O que é, afinal, o cabo ALBA-1
O ALBA-1 é um cabo submarino de fibra óptica instalado no início da década passada para conectar diretamente Venezuela e Cuba, com extensão pelo Caribe. Seu nome é alusivo à Aliança Bolivariana para os Povos da Nossa América – Tratado de Comércio dos Povos, que teria sido criado em oposição à ALCA – Área de Livre Comércio das Américas, que foi defendida pelos EUA. À época, a instalação desse cabo submarino foi anunciada como um marco de autonomia tecnológica para a Cuba, que até então dependia quase exclusivamente de enlaces via satélite — caros, lentos e facilmente monitoráveis.
Do ponto de vista técnico, o cabo cumpriu parte da promessa. Ampliou a capacidade de tráfego de dados e reduziu custos operacionais. Politicamente, tornou-se um símbolo da parceria estratégica entre Havana e Caracas, um elo físico de uma aliança que sempre foi mais ideológica do que comercial.

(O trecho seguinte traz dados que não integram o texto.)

(* ===== verification/RadixReq.v ===== *)
(** * Requests and the radix cache

    [cache_finished_req] and [cache_unfinished_req] of
    srt/mem_cache/radix_cache.py with the [Req] fields and methods they use
    (srt/managers/schedule_batch.py): the request's slots enter the tree,
    duplicates and unaligned tails go back to the allocator, and the lock
    moves to the node that now covers the request. *)

From stdpp Require Import gmap.
From S2P Require Import Prelude PyDict Allocator Engine ReqPool RadixKey RadixTree.

Record RadixReq := mkRadixReq {
  rr_origin_input_ids : list Z;
  rr_output_ids : list Z;
  rr_full_untruncated_fill_ids : list Z;
  rr_fill_len : Z;
  rr_req_pool_idx : Z;
  rr_extra_key : option (list Z);
  rr_priority : option Z;
  rr_reasoning_tokens : Z;
  rr_kv_committed_len : Z;
  rr_kv_committed_freed : bool;
  rr_cache_protected_len : Z;
  rr_prefix_indices : list Z;
  rr_last_node : option nat;
}.

Definition set_rr_kv_committed_freed v r := mkRadixReq (rr_origin_input_ids r) (rr_output_ids r)
  (rr_full_untruncated_fill_ids r) (rr_fill_len r) (rr_req_pool_idx r) (rr_extra_key r)
  (rr_priority r) (rr_reasoning_tokens r) (rr_kv_committed_len r) v (rr_cache_protected_len r)
  (rr_prefix_indices r) (rr_last_node r).
Definition set_rr_cache_protected_len v r := mkRadixReq (rr_origin_input_ids r) (rr_output_ids r)
  (rr_full_untruncated_fill_ids r) (rr_fill_len r) (rr_req_pool_idx r) (rr_extra_key r)
  (rr_priority r) (rr_reasoning_tokens r) (rr_kv_committed_len r) (rr_kv_committed_freed r) v
  (rr_prefix_indices r) (rr_last_node r).
Definition set_rr_prefix_indices v r := mkRadixReq (rr_origin_input_ids r) (rr_output_ids r)
  (rr_full_untruncated_fill_ids r) (rr_fill_len r) (rr_req_pool_idx r) (rr_extra_key r)
  (rr_priority r) (rr_reasoning_tokens r) (rr_kv_committed_len r) (rr_kv_committed_freed r)
  (rr_cache_protected_len r) v (rr_last_node r).
Definition set_rr_last_node v r := mkRadixReq (rr_origin_input_ids r) (rr_output_ids r)
  (rr_full_untruncated_fill_ids r) (rr_fill_len r) (rr_req_pool_idx r) (rr_extra_key r)
  (rr_priority r) (rr_reasoning_tokens r) (rr_kv_committed_len r) (rr_kv_committed_freed r)
  (rr_cache_protected_len r) (rr_prefix_indices r) v.

(** [get_fill_ids]. *)
Definition get_fill_ids (r : RadixReq) : list Z :=
  slice_to (rr_full_untruncated_fill_ids r) (rr_fill_len r).

(** [_refresh_fill_ids]; whether the array is [origin_input_ids] itself is
    the flag [aliased]. *)
Definition refresh_fill_ids (aliased : bool) (r : RadixReq) : list Z :=
  let n_have_output := len (rr_full_untruncated_fill_ids r) - len (rr_origin_input_ids r) in
  if negb aliased && (0 <=? n_have_output) && (n_have_output <=? len (rr_output_ids r))
  then rr_full_untruncated_fill_ids r ++ slice_from (rr_output_ids r) n_have_output
  else rr_origin_input_ids r ++ rr_output_ids r.

(** [_cache_commit_len] and [pop_committed_kv_cache]. *)
Definition cache_commit_len (strip_thinking_cache : bool) (r : RadixReq) : Z :=
  if strip_thinking_cache && (0 <? rr_reasoning_tokens r)
  then Z.min (rr_kv_committed_len r) (len (rr_origin_input_ids r))
  else rr_kv_committed_len r.

Definition pop_committed_kv_cache {S} (strip : bool) (r : RadixReq) : M S (Z * RadixReq) :=
  assert_ (negb (rr_kv_committed_freed r));;
  let r := set_rr_kv_committed_freed true r in
  mret (cache_commit_len strip r, r).

Section req.
Context {KV : Type} `{AllocatorOps KV}.
Variable cfg : RadixConfig.
Variable strip_thinking_cache : bool.
Variable monotonic : nat -> Z.

(** The tree with its allocator, and the request-to-token table. *)
Record RadixEngine := mkRadixEngine {
  re_tree : Radix KV;
  re_pool : ReqToTokenPool;
}.

Definition set_re_tree v s := mkRadixEngine v (re_pool s).
Definition set_re_pool v s := mkRadixEngine (re_tree s) v.

Definition on_tree {A} (m : M (Radix KV) A) : M RadixEngine A := zoom re_tree set_re_tree m.
Definition rx_free (slots : list Z) : M RadixEngine unit :=
  on_tree (modify (fun t => set_rx_kv (free slots (rx_kv t)) t)).

(** [self.req_to_token_pool.req_to_token[req.req_pool_idx, :n]]. *)
Definition read_row (r : RadixReq) (n : Z) : M RadixEngine (list Z) :=
  s ← get;
  row ← of_option IndexError (pyget (req_to_token (re_pool s)) (rr_req_pool_idx r));
  mret (slice_to row n).

(** [RadixKey(token_ids, req.extra_key, is_bigram=self.is_eagle).page_aligned(...)]. *)
Definition req_key (token_ids : list Z) (r : RadixReq) : RadixKey :=
  page_aligned (page_size cfg) (mkKey token_ids (rr_extra_key r) (is_eagle cfg) None).

Definition rx_cache_finished_req (r : RadixReq) (is_insert : bool) : M RadixEngine RadixReq :=
  let is_insert := if disable_finished_insert cfg then false else is_insert in
  nr ← pop_committed_kv_cache strip_thinking_cache r;
  let '(kv_committed_len, r) := nr in
  if rx_disable cfg then
    kv_indices ← read_row r kv_committed_len;
    rx_free kv_indices;;
    mret r
  else
    let token_ids := slice_to (rr_origin_input_ids r ++ rr_output_ids r) kv_committed_len in
    kv_indices ← read_row r (len token_ids);
    let radix_key := req_key token_ids r in
    let klen := key_len radix_key in
    let values := slice_to kv_indices klen in
    (if is_insert then
       prefix_len ← on_tree (rx_insert cfg monotonic radix_key (Some values)
                               (Some (default 0 (rr_priority r))) false);
       rx_free (pyslice kv_indices (rr_cache_protected_len r) prefix_len)
     else rx_free (pyslice kv_indices (rr_cache_protected_len r) klen));;
    rx_free (slice_from kv_indices klen);;
    (match rr_last_node r with
     | Some n => _ ← on_tree (rx_dec_lock_ref cfg n); mret tt
     | None => mret tt
     end);;
    mret r.

Definition rx_cache_unfinished_req (r : RadixReq) (chunked : bool) : M RadixEngine RadixReq :=
  if rx_disable cfg then mret r
  else
    let token_ids := get_fill_ids r in
    kv_indices ← read_row r (len token_ids);
    let radix_key := req_key token_ids r in
    let values := slice_to kv_indices (key_len radix_key) in
    new_prefix_len ← on_tree (rx_insert cfg monotonic radix_key (Some values)
                                (Some (default 0 (rr_priority r))) chunked);
    rx_free (pyslice kv_indices (rr_cache_protected_len r) new_prefix_len);;
    m ← on_tree (rx_match_prefix cfg monotonic radix_key);
    let new_indices := rm_device_indices m in
    assert_ (len new_indices =? key_len radix_key);;
    zoom re_pool set_re_pool
      (pool_write (rr_req_pool_idx r) (rr_cache_protected_len r) (len new_indices)
         (slice_from new_indices (rr_cache_protected_len r)));;
    let r := set_rr_cache_protected_len (len new_indices) r in
    old ← of_option TypeError (rr_last_node r);
    _ ← on_tree (rx_dec_lock_ref cfg old);
    _ ← on_tree (rx_inc_lock_ref cfg (rm_last_device_node m));
    (** [kv_indices] is a view of the row, read again after the write. *)
    kv_indices ← read_row r (len token_ids);
    let r := set_rr_prefix_indices
               (if len new_indices <? len kv_indices
                then new_indices ++ slice_from kv_indices (len new_indices)
                else new_indices) r in
    mret (set_rr_last_node (Some (rm_last_device_node m)) r).

End req.

Arguments RadixEngine KV : clear implicits.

O ALBA-1, apesar de relevante, não é o único cabo a servir Cuba. Existe outra rota submarina importante, operada por empresas europeias, com participação direta da França. É justamente aí que a fragilidade se evidencia.
A França é aliada histórica dos Estados Unidos, integrada ao mesmo ecossistema regulatório, financeiro e político que estrutura o Atlântico Norte. Na prática, isso significa que parcela significativa da conectividade cubana depende de infraestruturas localizadas em países alinhados a Washington. O ALBA-1 oferecia uma alternativa, mas é difícil ignorar o destino recente de outras apostas estratégicas venezuelanas.
Cuba navega conectada, porém exposta — e dependente da boa vontade de quem nem sempre demonstra paciência com desalinhamentos estratégicos.
Embora essas infraestruturas não estejam fora do direito — operam sob regimes de concessão, contratos internacionais, normas técnicas e lógicas rigorosas de compliance —, nada impede que sirvam, mansa e publicamente, à velha lei do mais forte. A soberania digital deixa de ser apenas ficta para se tornar uma ilusão funcional.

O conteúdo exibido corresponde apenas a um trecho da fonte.